United States Court of Appeals,second Circuit, 938 F.2d 8 (2d Cir. 1991)Annotate this Case
Ross & Hardies, New York City, for plaintiffs-appellants A. Frederick Greenberg, Richard M. Greenberg, and Frank P. Greenberg.
Gerald D. Fischer, New York City, for plaintiffs-appellants Stanley S. Abel, Eugene A. Noser, Jr., James C. Sargent, and Peter Nelson.
Tai H. Park, Asst. U.S. Atty., New York City (Otto G. Obermaier, U.S. Atty. for the Southern District of New York, and Edward T. Ferguson, III, Asst. U.S. Atty., New York City, of counsel), for defendants-appellees.
Before FEINBERG, VAN GRAAFEILAND and McLAUGHLIN, Circuit Judges.
VAN GRAAFEILAND, Circuit Judge:
A. Frederick Greenberg, Richard M. Greenberg, Frank P. Greenberg, Stanley S. Abel, Eugene A. Noser, Jr., James C. Sargent, and Peter Nelson, all of whom are former directors of the First City National Bank and Trust Company, appeal from a judgment of the United States District Court for the Southern District of New York (Sprizzo, J.) dismissing their complaint seeking to enjoin the Comptroller of the Currency from going forward with administrative enforcement proceedings against them.
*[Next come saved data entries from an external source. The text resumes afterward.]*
(** No crash while bound: in every state an established connection can reach with its
    frame callback still set, reading any bytes completes (no NULL call, no failed assertion, no
    endless loop), and closing it never fails its assertion. *)
Example bound_connection_never_crashes (c c' : conn) (evs : list event) (r : read_outcome)
    (code : Z) :
  established c → steps c evs c' → outcome_ok r → frame_cb (data c') = true →
  (∃ d evs' b, on_read (data c') r = Done d evs' b) ∧ is_Some (protocol_close (data c') code).
Proof.
  intros He Hs Hr Hcb. pose proof He as (_ & _ & Hok).
  destruct (steps_watched _ _ _ Hs Hok false (established_good _ He)) as (s' & _ & G & Hok').
  assert (good (data c') false) as Gf by (intros [|]; [done|by apply G; right]).
  split; [|by destruct (protocol_close_keeps (data c') code Gf) as (? & ? & ? & -> & _)].
  unfold on_connection_read. destruct r as [cl|[|x bytes]]; [by eauto..|].
  fold (receive (data c') (x :: bytes)). set (d0 := receive _ _).
  destruct (decide _); [by eauto|]. assert (reader_ok d0) as Hok0 by (by apply receive_ok).
  pose proof (loop_keeps (process_fuel d0) d0 Gf) as K.
  pose proof (loop_terminates g_random_int write_result _ d0 Hok0 (le_n _)) as Hterm.
  unfold process_data. destruct (loop _ d0) as [| |d1 e1 []]; [|done|by eauto..].
  change (frame_cb d0) with (frame_cb (data c')) in K. congruence.
Qed.

(** ** The handshake between two endpoints *)

Lemma process_closed_nil d : idle_with d [] → state d = STATE_CLOSED → process d = Done d [] false.
Proof.
  intros Hi Hs. rewrite process_unfold by (by eapply idle_reader_ok; [|constructor]).
  unfold loop_continues. by rewrite Hs, andb_false_r.
Qed.

(** An endpoint that reads one close frame. *)
Lemma read_close_frame d (m : bool) rnd :
  idle_with d [] → state d ≠ STATE_CLOSED →
  ∃ d1, same_conn d d1 ∧ idle_with (consume d1) [] ∧ opcode d1 = OPCODE_CLOSE ∧
    process (receive d (build_frame [] true OPCODE_CLOSE m [] rnd)) = finish g_random_int write_result d1.
Proof.
  intros (Hr & Ho & Hb & Hp) Hs. set (f := build_frame _ _ _ _ _ _).
  destruct (read_frame g_random_int write_result (receive d f) true OPCODE_CLOSE m [] rnd [])
    as (d1 & Hproc & Hc & Hop & _ & _ & Hi); try done.
  - unfold idle_with; simpl. by rewrite Hb, app_nil_r.
  - simpl. rewrite Hb. by apply build_frame_ok.
  - exists d1. by split_and!.
Qed.

Definition quiet (d : EvdWebsocketData) : Prop :=
  idle_with d [] ∧ state d = STATE_OPENED ∧ close_cb d = true ∧ close_frame_sent d = false ∧
  close_frame_received d = false ∧ close_timeout d = false.

(** The peer of the closing endpoint answers with a close frame and asks for a flush. *)
Lemma peer_answers d m rnd :
  quiet d →
  ∃ d' wb, process (receive d (build_frame [] true OPCODE_CLOSE m [] rnd)) =
      Done d' [StreamWrite wb; FlushAsync] true ∧
    wb = build_frame [] true OPCODE_CLOSE (negb (server d)) [] (g_random_int (n_random d)) ∧
    close_cb d' = true ∧ close_code d' = EVD_WEBSOCKET_CLOSE_NO_STATUS ∧
    close_timeout d' = false.
Proof.
  intros (Hi & Hst & Hcb & Hns & Hnr & Hnt).
  destruct (read_close_frame d m rnd Hi) as (d1 & Hc & Hi1 & Hop & Hproc); [congruence|].
  destruct Hc as (C1 & C2 & C3 & C4 & C5 & C6 & C7 & C8 & C9 & C10).
  rewrite Hproc. unfold finish, frame_action, handle_control_frame. rewrite Hop. simpl.
  unfold on_close_frame_received, evd_websocket_protocol_close. simpl.
  rewrite C4, C5, Hst, Hns. simpl. rewrite process_idle_nil; [|by destruct Hi1|done].
  simpl. rewrite C1, C9. do 2 eexists. split_and!; [done|done|..]; simpl; congruence.
Qed.

(** The closing endpoint, on the answer, reports the closure and closes the stream. *)
Lemma closer_finishes d m rnd :
  idle_with d [] → state d = STATE_CLOSING → close_cb d = true → close_timeout d = true →
  ∃ d', process (receive d (build_frame [] true OPCODE_CLOSE m [] rnd)) =
      Done d' [CloseCb true; IoClose; TimeoutRemove] false ∧ state d' = STATE_CLOSED ∧
    close_timeout d' = false.
Proof.
  intros Hi Hst Hcb Hnt.
  destruct (read_close_frame d m rnd Hi) as (d1 & Hc & Hi1 & Hop & Hproc); [congruence|].
  destruct Hc as (C1 & C2 & C3 & C4 & C5 & C6 & C7 & C8 & C9 & C10).
  rewrite Hproc. unfold finish, frame_action, handle_control_frame. rewrite Hop. simpl.
  unfold on_close_frame_received, finish_close_handshake. simpl.
  rewrite decide_True by congruence. simpl. rewrite C3, C8, Hcb, Hnt. simpl.
  rewrite process_closed_nil; [|by destruct Hi1|done]. simpl. eauto.
Qed.

(** C23. The closing handshake completes: an endpoint closes, its quiet peer answers the close
    frame and, when its flush completes, reports a graceful closure and closes the stream; the
    first endpoint, on the answer, reports a graceful closure, closes the stream and removes its
    grace-period timer. Each side calls its close callback exactly once. *)
Theorem closing_handshake_completes (da db : EvdWebsocketData) (code : Z) :
  quiet da → quiet db →
  ∃ da' wa ok db' wb da'' db'',
    protocol_close da code = Some (da', [StreamWrite wa; TimeoutAdd 3000], ok) ∧
    process (receive db wa) = Done db' [StreamWrite wb; FlushAsync] true ∧
    process (receive da' wb) = Done da'' [CloseCb true; IoClose; TimeoutRemove] false ∧
    on_connection_flushed db' = (db'', [CloseCb true; IoClose]) ∧
    state da'' = STATE_CLOSED ∧ state db'' = STATE_CLOSED ∧ close_timeout da'' = false.
Proof.
  intros (Hi & Hst & Hcb & Hns & Hnr & Hnt) Hqb.
  destruct (peer_answers db (negb (server da)) (g_random_int (n_random da)) Hqb)
    as (db' & wb & Hb & -> & Hbcb & Hcode & Hbt).
  unfold evd_websocket_protocol_close. rewrite Hst. simpl. rewrite Hns, Hnr. simpl.
  match goal with |- context [Some (?x, _, _)] => set (da' := x) end.
  destruct (closer_finishes da' (negb (server db)) (g_random_int (n_random db)))
    as (da'' & Ha & Hsa & Hta); try done.
  eexists da', _, _, db', _, da'', _. split_and!; [done|exact Hb|exact Ha| |done| |done].
  - unfold on_connection_flushed, finish_close_handshake; simpl. by rewrite Hbcb, Hcode, Hbt.
  - done.
Qed.

End Env.
(** ** Concrete executions *)

Lemma opened_established b : established (mkConn (endpoint b) 0).
Proof. split_and!; [done..|apply endpoint_ok]. Qed.

Lemma opened_quiet b : quiet (endpoint b).
Proof. split_and!; [apply endpoint_idle|done..]. Qed.

(** A server that is closed by its user after a message. *)
Definition close_run_end : EvdWebsocketData :=
  match evd_websocket_protocol_close demo_random demo_write (endpoint true) 1000 with
  | Some (d, _, _) => d | None => endpoint true end.

Lemma close_run :
  steps demo_random demo_write (mkConn (endpoint true) 0) [StreamWrite [136; 0]; TimeoutAdd 3000]
    (mkConn close_run_end 0).
Proof.
  set (e := [StreamWrite [136; 0]; TimeoutAdd 3000]). rewrite <-(app_nil_r e).
  apply (steps_step _ _ _ e (mkConn close_run_end (0 + flush_count e))); [|apply steps_refl].
  apply (step_close demo_random demo_write (endpoint true) 0 1000 _ e true). vm_compute. reflexivity.
Qed.

Lemma close_frame_is_last_witness : ([] : list (list Z)) = [].
Proof.
  apply (close_frame_is_last demo_random demo_write (mkConn (endpoint true) 0) (mkConn close_run_end 0)
           [StreamWrite [136; 0]; TimeoutAdd 3000] [] [136; 0] []).
  - apply opened_established.
  - apply close_run.
  - reflexivity.
  - reflexivity.
Defined.

Lemma bound_connection_never_crashes_witness :
  (∃ d evs' b, on_connection_read demo_random demo_write (data (mkConn close_run_end 0))
                 (ReadBytes [136; 0; 129]) = Done d evs' b) ∧
  is_Some (evd_websocket_protocol_close demo_random demo_write (data (mkConn close_run_end 0)) 1000).
Proof.
  apply (bound_connection_never_crashes demo_random demo_write (mkConn (endpoint true) 0) (mkConn close_run_end 0)
           [StreamWrite [136; 0]; TimeoutAdd 3000] (ReadBytes [136; 0; 129]) 1000).
  - apply opened_established.
  - apply close_run.
  - solve_bytes.
  - reflexivity.
Defined.

Lemma closing_handshake_completes_witness :
  ∃ da' wa ok db' wb da'' db'',
    evd_websocket_protocol_close demo_random demo_write (endpoint false) 1000 =
      Some (da', [StreamWrite wa; TimeoutAdd 3000], ok) ∧
    process_data demo_random demo_write (receive (endpoint true) wa) = Done db' [StreamWrite wb; FlushAsync] true ∧
    process_data demo_random demo_write (receive da' wb) = Done da'' [CloseCb true; IoClose; TimeoutRemove] false ∧
    on_connection_flushed db' = (db'', [CloseCb true; IoClose]) ∧
    state da'' = STATE_CLOSED ∧ state db'' = STATE_CLOSED ∧ close_timeout da'' = false.
Proof.
  apply (closing_handshake_completes demo_random demo_write (endpoint false) (endpoint true) 1000).
  - apply opened_quiet.
  - apply opened_quiet.
Defined.

Fixpoint close_callbacks (evs : list event) : nat :=
  match evs with
  | [] => 0
  | CloseCb _ :: evs => S (close_callbacks evs)
  | _ :: evs => close_callbacks evs
  end.

(** The close callback can be called twice: a server that reads two close frames in one
    block answers the first and asks for a flush, finishes the handshake on the second, and
    finishes it again when the flush completes. *)
Example double_close_callback :
  ∃ c evs, established (mkConn (endpoint true) 0) ∧ steps demo_random demo_write (mkConn (endpoint true) 0) evs c ∧
    close_callbacks evs = 2%nat.
Proof.
  eexists _, _. split_and!; [apply opened_established| |].
  - eapply steps_step.
    { eapply (step_read _ _ _ _ (ReadBytes [136; 0; 136; 0])); [solve_bytes|].
      vm_compute. reflexivity. }
    eapply steps_step; [|apply steps_refl].
    eapply (step_flushed _ _ _ 0). vm_compute. reflexivity.
  - reflexivity.
Qed.

(** A data frame that arrives after [evd_websocket_protocol_unbind] (which does not cancel
    the pending read) is delivered through the callback that unbinding has set to [NULL]. *)
Example unbound_connection_crashes :
  on_connection_read demo_random demo_write (evd_websocket_protocol_unbind (endpoint true))
    (ReadBytes [129; 1; 97]) = Crash.
Proof. vm_compute. reflexivity. Qed.

(** ** Opening handshake *)

Definition lower_ascii (a : Ascii.ascii) : Ascii.ascii :=
  let n := Ascii.nat_of_ascii a in
  if (65 <=? n)%nat && (n <=? 90)%nat then Ascii.ascii_of_nat (n + 32) else a.

Fixpoint lower (s : string) : string :=
  match s with EmptyString => EmptyString | String a s => String (lower_ascii a) (lower s) end.

(** What the handshake relies on of libsoup's headers and of GLib's functions. *)
Class HandshakeLaws `{HandshakeEnv} := {
  get_case_insensitive (h : headers) (n m : string) :
    lower n = lower m → headers_get_one h n = headers_get_one h m;
  get_replaced (h : headers) (n v : string) : headers_get_one (headers_replace h n v) n = Some v;
  get_other (h : headers) (n m v : string) :
    lower n ≠ lower m → headers_get_one (headers_replace h n v) m = headers_get_one h m;
  strtoull_13 : ascii_strtoull "13" = 13;
  contains_itself (s : string) : contains s s = true;
  sha1_length (s : string) : length (sha1 s) = 20%nat;
  base64_not_empty (b : list Z) : b ≠ [] → base64_encode b ≠ EmptyString
}.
We affirm.
On December 20, 1989, the Office of the Comptroller of the Currency (OCC) declared First City insolvent and placed it in receivership, effectively separating appellants from their positions with the bank. On March 6, 1990, the OCC notified appellants that it was "considering whether to assess" civil money penalties against each of them for certain transactions involving the bank. See 12 U.S.C. § 93(b). Two weeks later, the OCC commenced additional proceedings to bar appellants A. Frederick Greenberg and Richard M. Greenberg from further participation in the banking business on the ground that they had engaged in improper banking practices for their personal benefit while they were with First City. See 12 U.S.C. § 1818(e). Section 1818(e) authorizes the OCC to institute proceedings to "prohibit any further participation" in the banking business by a party if the OCC determines that the party violated the banking laws to the party's benefit. Similarly, section 93(b) authorizes the OCC to assess civil money penalties against an institution-affiliated party if the OCC finds the party guilty of misconduct. An administrative hearing was held pursuant to sections 93(b) (6) and 1818(e) (4), and the ALJ's decision is awaited.
Because appellants no longer were directors of First City when the OCC moved against them, they contended in the district court that the OCC lacked statutory authority to pursue the administrative remedies in question. Appellants based this argument primarily upon a March 3, 1989 decision of the Court of Appeals for the District of Columbia Circuit which held that section 1818, as it then read, did not apply to the defendant bank officer in that case who had resigned his office before the OCC instituted section 1818 proceedings against him. See Stoddard v. Board of Governors of Fed. Reserve Sys., 868 F.2d 1308, 1312 (D.C. Cir. 1989). However, promptly following Stoddard, Congress, as part of the Financial Institutions Reform, Recovery, and Enforcement Act of 1989 (FIRREA), Pub. L. No. 101-73, 103 Stat. 183, enacted the "separation from service" provisions codified in 12 U.S.C. at sections 1818(i) (3) and 93(c). Section 1818(i) (3) provides that
[t]he resignation, termination of employment or participation, or separation of an institution-affiliated party (including a separation caused by the closing of an insured depository institution) shall not affect the jurisdiction and authority of the appropriate Federal banking agency to issue any notice and proceed under this section against any such party, if such notice is served before the end of the 6-year period beginning on the date such party ceased to be such a party with respect to such depository institution (whether such date occurs before, on, or after August 9, 1989).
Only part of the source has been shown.